What the task requires - Repeat the lines of the material below exactly, beginning at the one with "match goal with" and stopping after the last.

==*==

Lemma commitTransitionTx_Ok env p command db r c db' :
  let k := key_of (Commit_Idempotency command) in
  Inv db → k.1 = scope_of p → commitTransitionTx pg_ts pg_jsonb env p command db = Ok (r, c, db') →
  (Result_Replayed r = true ∧ db' = db
   ∧ replays k (Idem_RequestDigest (Commit_Idempotency command)) db (Result_Idempotency r))
  ∨ (Result_Replayed r = false ∧ cstep (scope_of p) (Commit_Idempotency command) db db' ∧ transitioned command r db db').
Proof.
  intros k HI Hk H. unfold commitTransitionTx in H. bind_inv H res Hres. destruct res as [[existing|] db1].
  { apply reserve_replay in Hres as (-> & row & Hrow & -> & Hd & Hf). injection H as <- <- <-.
    left. split_and!; try done. by exists row. }
  right. apply reserve_new in Hres as (row1 & -> & Hst1 & Hd1 & Hold).
  bind_inv H current Hcur. apply (locked _ _ _ _ db) in Hcur as (Hcur & Hid & Hown); [|done|done].
  peel H. destruct (CanonicalTaskStateEvent _) as [canonical ok] eqn:Hcan. peel H.
  go_props. subst ok. bind_inv H n Hn. eapply (next_sequence_free _ _ _ _ db) in Hn; [|done|done].
  bind_inv H u Hu. destruct u as [v db2]. apply (project_current _ _ _ _ _ _ _ _ current) in Hu as [-> ->]; [|done|done].
  bind_inv H db3 Hev. apply append_event_Ok in Hev as (payload & Hfresh & Hpl & ->).
  bind_inv H o Ho. destruct o as [ms db4]. apply outbox_loop_Ok in Ho as (Hdb4 & Hgrow & Hms & Hall); [|done].
  bind_inv H db5 Hfin. injection H as <- <- <-. simpl in *.
  eapply (step_complete _ p (Commit_Idempotency command) _ db _ db4 _ row1) in Hfin as (Hstep & Hcomp & Ht5 & He5 & Ho5 & Hr5); try done.
  - split_and!; [done..|]. unfold transitioned. simpl. split_and!; [| | |done].
    + exists current. rewrite <- Hid, Ht5, Hdb4. simpl. rewrite lookup_insert_eq. split_and!; congruence.
    + eexists. split_and!; [done|simpl; congruence|]. exists payload. rewrite He5, Hdb4. simpl.
      by rewrite lookup_insert_eq.
    + unfold enqueued. by rewrite Ho5.
  - rewrite Hdb4. simpl. 
    match goal with |- context [fill_event ?e] => apply (one_event_write _ _ _ _ _ e) end; try done. simpl. apply replay_canonical. congruence.
  - by rewrite <- Hown.
  - by rewrite Hdb4.
  - by rewrite Hdb4.
Qed.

==*==

Answer section -
    match goal with |- context [fill_event ?e] => apply (one_event_write _ _ _ _ _ e) end; try done. simpl. apply replay_canonical. congruence.
  - by rewrite <- Hown.
  - by rewrite Hdb4.
  - by rewrite Hdb4.
Qed.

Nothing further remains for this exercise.